On était donc curieux et déjà contents de la voir s’attaquer à Welfare de Frederick Wiseman. Sorti en 1975, cette plongée dans un service d’aide sociale new-yorkais est un des films les plus connus du documentariste américain. C’est d’ailleurs lui qui a suggéré à Julie Deliquet de s’en emparer. Grand amateur de théâtre, il avait vu ses différents spectacles et avait toujours pensé que ce documentaire là pourrait être porté à la scène. Tout était donc réuni pour donner naissance à un magnifique bébé.
Dénoncer un système inhumain
Au plateau, une petite dizaine de personnes de tout âge et de toute origine. Des employés des services sociaux et bénéficiaires se retrouvent durant une journée. Les dossiers se succèdent, tous plus complexes et désespérants les uns que les autres – même si l’humour n’est souvent pas très loin. Très vite, on se rend compte que le système n’est probablement pas fait pour résoudre ces situations. Les demandeurs sont assaillis d’injections bureaucratiques, constamment trimballés de services en services, à la merci de procédures kafkaïennes dont la bêtise et la violence n’échappent pas aux travailleurs sociaux eux-mêmes exténués. Comment espérer s’en sortir quand tout le temps que vous devriez consacrer à le faire est accaparé par la recherche des aides censées vous permettre de vous relever ?
Comme la plupart des gens, Julie Deliquet semble affligée par le fonctionnement de cette structure qui responsabilise à outrance des gens avant tout broyés par un système. Des personnes réduites à des numéros et des dossiers toujours incomplets. Une organisation qui pousse à mentir pour espérer glaner de quoi se nourrir les prochains jours. On sent qu’elle voudrait leur redonner toute leur humanité et leur complexité. C’est d’ailleurs ce qu’elle fait dans un faux entracte d’une vingtaine de minutes, plutôt réussi.

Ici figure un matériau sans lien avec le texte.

(** * Hysteresis oscillatory network (pyclustering.nnet.hysteresis)

    A shallow embedding of [hysteresis_network] and the properties of its
    dynamics engine, simulation driver and ensemble allocator.

    Numbers.  The dynamics are modelled over exact rationals ([Q]); the
    comparisons [<] and [>] of the source are the boolean test [Qltb] of
    [Qlt].  Where a property turns on how floats round (the test of the
    allocator, the number of points of [numpy.arange]) the code is also
    given over any arithmetic and over binary64, the primitive floats.
    Python lists are
    [list]s, read with stdpp's lookup and written with stdpp's insert, with
    the [IndexError] Python raises out of range written out.

    Effects.  The methods mutate the fields of [self] and may raise; they
    are modelled in a state-and-exception monad [M] over the record of the
    instance fields: an exception leaves the fields as they were when it was
    raised. *)

From Stdlib Require Import String.
From Stdlib Require Import QArith Qround Qabs Lqa Permutation.
From Stdlib Require PrimFloat FloatOps SpecFloat Uint63.
From stdpp Require Import base list sorting.

Local Open Scope Q_scope.

(** ** Exceptions and the state monad *)

Inductive exn : Type :=
  | IndexError
  | ZeroDivisionError
  | ValueError
  | AttributeError
  | NameError (msg : string).

(** Modelled from the spec: the enumeration [solve_type] of
    [pyclustering.nnet] (imported, not defined in this module): the
    supported standard method and the two rejected ones. *)
Inductive solve_type : Type := FAST | RK4 | RKF45.

Definition solve_type_eqb (a b : solve_type) : bool :=
  match a, b with
  | FAST, FAST | RK4, RK4 | RKF45, RKF45 => true
  | _, _ => false
  end.

(** The instance fields of [hysteresis_network]; [_num_osc] is the field
    the base class [network] sets from its first constructor argument. *)
Record hysteresis_network : Type := mk_network {
  _num_osc : nat;
  _states : list Q;
  _outputs_buffer : list Q;
  _outputs : list Q;
  _weight : list (list Q)
}.

Definition result (A : Type) : Type := (exn + A)%type.

Definition M (A : Type) : Type :=
  hysteresis_network -> result A * hysteresis_network.

Definition ret {A} (a : A) : M A := fun self => (inr a, self).

Definition raise {A} (e : exn) : M A := fun self => (inl e, self).

Definition bind {A B} (m : M A) (f : A -> M B) : M B :=
  fun self =>
    match m self with
    | (inr a, self') => f a self'
    | (inl e, self') => (inl e, self')
    end.

Definition get : M hysteresis_network := fun self => (inr self, self).

Definition put (self' : hysteresis_network) : M unit :=
  fun _ => (inr tt, self').

Definition lift {A} (r : result A) : M A := fun self => (r, self).

Declare Scope py_scope.
Delimit Scope py_scope with py.
Notation "x <- m ;; k" := (bind m (fun x => k))
  (at level 100, m at next level, right associativity) : py_scope.
Notation "m ;;; k" := (bind m (fun _ => k))
  (at level 100, right associativity) : py_scope.
Local Open Scope py_scope.

(** Pure computations that may raise. *)
Definition rbind {A B} (r : result A) (f : A -> result B) : result B :=
  match r with
  | inr a => f a
  | inl e => inl e
  end.

(** [l[i]] for a non-negative index. *)
Definition getitem {A} (l : list A) (i : nat) : result A :=
  match l !! i with
  | Some v => inr v
  | None => inl IndexError
  end.

(** [l[i] = v] for a non-negative index. *)
Definition setitem {A} (l : list A) (i : nat) (v : A) : result (list A) :=
  if decide (i < length l)%nat then inr (<[i := v]> l) else inl IndexError.

Definition Qltb (x y : Q) : bool := negb (Qle_bool y x).

(** ** Field accessors *)

Definition set_states (v : list Q) (self : hysteresis_network) :=
  mk_network (_num_osc self) v (_outputs_buffer self) (_outputs self)
             (_weight self).

Definition set_outputs_buffer (v : list Q) (self : hysteresis_network) :=
  mk_network (_num_osc self) (_states self) v (_outputs self) (_weight self).

Definition set_outputs (v : list Q) (self : hysteresis_network) :=
  mk_network (_num_osc self) (_states self) (_outputs_buffer self) v
             (_weight self).

Definition set_weight (v : list (list Q)) (self : hysteresis_network) :=
  mk_network (_num_osc self) (_states self) (_outputs_buffer self)
             (_outputs self) v.

(** The property setters: [outputs] copies the values into both the
    outputs and the buffer, [states] into the states. *)
Definition outputs_setter (values : list Q) : M unit :=
  self <- get ;;
  put (set_outputs_buffer values (set_outputs values self)).

Definition states_setter (values : list Q) : M unit :=
  self <- get ;;
  put (set_states values self).

(** ** Constructor *)

(** The loop of [__init__]: append a row of [neigh_weight], then overwrite
    its diagonal entry. *)
Definition init_weight_step (n : nat) (own_weight neigh_weight : Q)
    (acc : result (list (list Q))) (index : nat) : result (list (list Q)) :=
  rbind acc (fun w =>
    let w1 := w ++ [replicate n neigh_weight] in
    rbind (getitem w1 index) (fun row =>
      rbind (setitem row index own_weight) (fun row' =>
        setitem w1 index row'))).

Definition init_weight (n : nat) (own_weight neigh_weight : Q)
    : result (list (list Q)) :=
  fold_left (init_weight_step n own_weight neigh_weight) (seq 0 n) (inr []).

Definition init (num_osc : nat) (own_weight neigh_weight : Q)
    : result hysteresis_network :=
  rbind (init_weight num_osc own_weight neigh_weight) (fun w =>
    inr (mk_network num_osc (replicate num_osc 0) (replicate num_osc (-1))
                    (replicate num_osc (-1)) w)).

(** ** Loops and numpy.arange *)

(** [for x in xs: acc = body acc x], stopping at the first exception. *)
Fixpoint for_loop {I A} (body : A -> I -> M A) (xs : list I) (acc : A) : M A :=
  match xs with
  | [] => ret acc
  | x :: xs' => acc' <- body acc x ;; for_loop body xs' acc'
  end.

(** [numpy.arange(start, stop, step)] in exact arithmetic:
    [ceil((stop - start) / step)] points [start + i * step]; none when that
    count is not positive; a zero step is an error.  [arange_binary64] below
    is the array as numpy computes it on floats, where the count can be one
    more. *)
Definition arange (start stop step : Q) : result (list Q) :=
  if Qeq_bool step 0 then inl ValueError
  else
    let n := Z.to_nat (Qceiling ((stop - start) / step)) in
    inr (map (fun i : nat => start + inject_Z (Z.of_nat i) * step) (seq 0 n)).

(** [time / steps] for an integer [steps]. *)
Definition truediv (time : Q) (steps : Z) : result Q :=
  if Z.eqb steps 0 then inl ZeroDivisionError
  else inr (time / inject_Z steps).

(** ** The scalar integrator

    [scipy.integrate.odeint] is an external capability.  It is a
    deterministic procedure that evaluates the derivative function at
    finitely many points of its own choice, each choice depending on the
    derivative values seen so far, and then returns a trajectory: a finite
    strategy tree. *)
Inductive integrator : Type :=
  | Trajectory (result_values : list Q)
  | Evaluate (y t : Q) (k : Q -> integrator).

Section Network.

(** The topology provider of the base class: [has_connection i j]. *)
Variable has_connection : nat -> nat -> bool.

(** [odeint func y0 t args], as the strategy it follows for the initial
    value [y0] and the time points [t]. *)
Variable odeint : Q -> list Q -> integrator.

(** *** neuron_states *)

(** The coupling loop [for i in range(0, num_osc)]. *)
Definition impact_step (self : hysteresis_network) (index : nat)
    (acc : result Q) (i : nat) : result Q :=
  rbind acc (fun impact =>
    if has_connection i index then
      rbind (getitem (_weight self) index) (fun row =>
        rbind (getitem row i) (fun w =>
          rbind (getitem (_outputs self) i) (fun o =>
            inr (impact + w * o))))
    else inr impact).

Definition own_impact (self : hysteresis_network) (index : nat) : result Q :=
  rbind (getitem (_weight self) index) (fun row =>
    rbind (getitem row index) (fun w =>
      rbind (getitem (_outputs self) index) (fun o =>
        inr (w * o)))).

Definition impact_of (self : hysteresis_network) (index : nat) : result Q :=
  fold_left (impact_step self index) (seq 0 (_num_osc self))
            (own_impact self index).

(** [if cond: self._outputs_buffer[index] = v] *)
Definition latch_if (cond : bool) (index : nat) (v : Q) : M unit :=
  if cond then
    self <- get ;;
    buf <- lift (setitem (_outputs_buffer self) index v) ;;
    put (set_outputs_buffer buf self)
  else ret tt.

Definition neuron_states (xi t : Q) (index : nat) : M Q :=
  self <- get ;;
  impact <- lift (impact_of self index) ;;
  let x := - xi + impact in
  latch_if (Qltb 1 xi) index 1 ;;;
  latch_if (Qltb xi (-1)) index (-1) ;;;
  ret x.

(** *** The integrator run against the derivative function *)

Fixpoint integrate (p : integrator) (index : nat) : M (list Q) :=
  match p with
  | Trajectory values => ret values
  | Evaluate y t k => dx <- neuron_states y t index ;; integrate (k dx) index
  end.

(** [result[len(result) - 1][0]] *)
Definition last_value (values : list Q) : result Q :=
  match length values with
  | O => inl IndexError
  | S n => getitem values n
  end.

(** *** _calculate_states *)

(** The body of the loop over oscillators. *)
Definition integrate_oscillator (t step int_step : Q)
    (next_states : list Q) (index : nat) : M (list Q) :=
  self <- get ;;
  y0 <- lift (getitem (_states self) index) ;;
  ts <- lift (arange (t - step) t int_step) ;;
  values <- integrate (odeint y0 ts) index ;;
  v <- lift (last_value values) ;;
  lift (setitem next_states index v).

(** One macro step with the oscillators integrated in the given order;
    the source integrates them in the order [range(0, num_osc)]. *)
Definition calculate_states_in (order : list nat) (solution : solve_type)
    (t step int_step : Q) : M (list Q) :=
  self <- get ;;
  next_states <- for_loop (integrate_oscillator t step int_step) order
                   (replicate (_num_osc self) 0) ;;
  self' <- get ;;
  put (set_outputs (_outputs_buffer self') self') ;;;
  ret next_states.

Definition _calculate_states (solution : solve_type) (t step int_step : Q)
    : M (list Q) :=
  self <- get ;;
  calculate_states_in (seq 0 (_num_osc self)) solution t step int_step.

(** *** simulate_static, simulate, simulate_dynamic *)

(** The values the variables [dyn_time] and [dyn_state] hold. *)
Inductive dyn_time_value : Type :=
  | TimeNone
  | TimeLast (t : Q)
  | TimeList (ts : list Q).

Inductive dyn_state_value : Type :=
  | StateNone
  | StateLast (s : list Q)
  | StateList (ss : list (list Q)).

Definition time_append (d : dyn_time_value) (t : Q) : result dyn_time_value :=
  match d with
  | TimeList ts => inr (TimeList (ts ++ [t]))
  | _ => inl AttributeError
  end.

Definition state_append (d : dyn_state_value) (s : list Q)
    : result dyn_state_value :=
  match d with
  | StateList ss => inr (StateList (ss ++ [s]))
  | _ => inl AttributeError
  end.

Definition dynamic : Type := (dyn_time_value * dyn_state_value)%type.

(** The body of the loop over the macro steps. *)
Definition simulate_step (solution : solve_type) (collect_dynamic : bool)
    (step int_step : Q) (dyn : dynamic) (t : Q) : M dynamic :=
  next_states <- _calculate_states solution t step int_step ;;
  self <- get ;;
  put (set_states next_states self) ;;;
  if collect_dynamic then
    dyn_state <- lift (state_append (snd dyn) next_states) ;;
    dyn_time <- lift (time_append (fst dyn) t) ;;
    ret (dyn_time, dyn_state)
  else
    ret (TimeLast t, StateLast next_states).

Alors que les travailleurs sociaux quittent la scène, seuls restent les allocataires et le policier chargé d’éviter les débordements. Soudain, le plateau s’anime, on découvre les trajectoires de vie de ces marginaux, leurs passions et leurs rêves. Ils s’expriment tous plus clairement, ils rient et chantent. On aperçoit un bout de la société telle qu’elle pourrait être si le « système » fonctionnait. Tout n’est pas parfait évidemment, chacun vient avec ses convictions mais même cela semble correspondre à une sorte d’idéal de la société américaine.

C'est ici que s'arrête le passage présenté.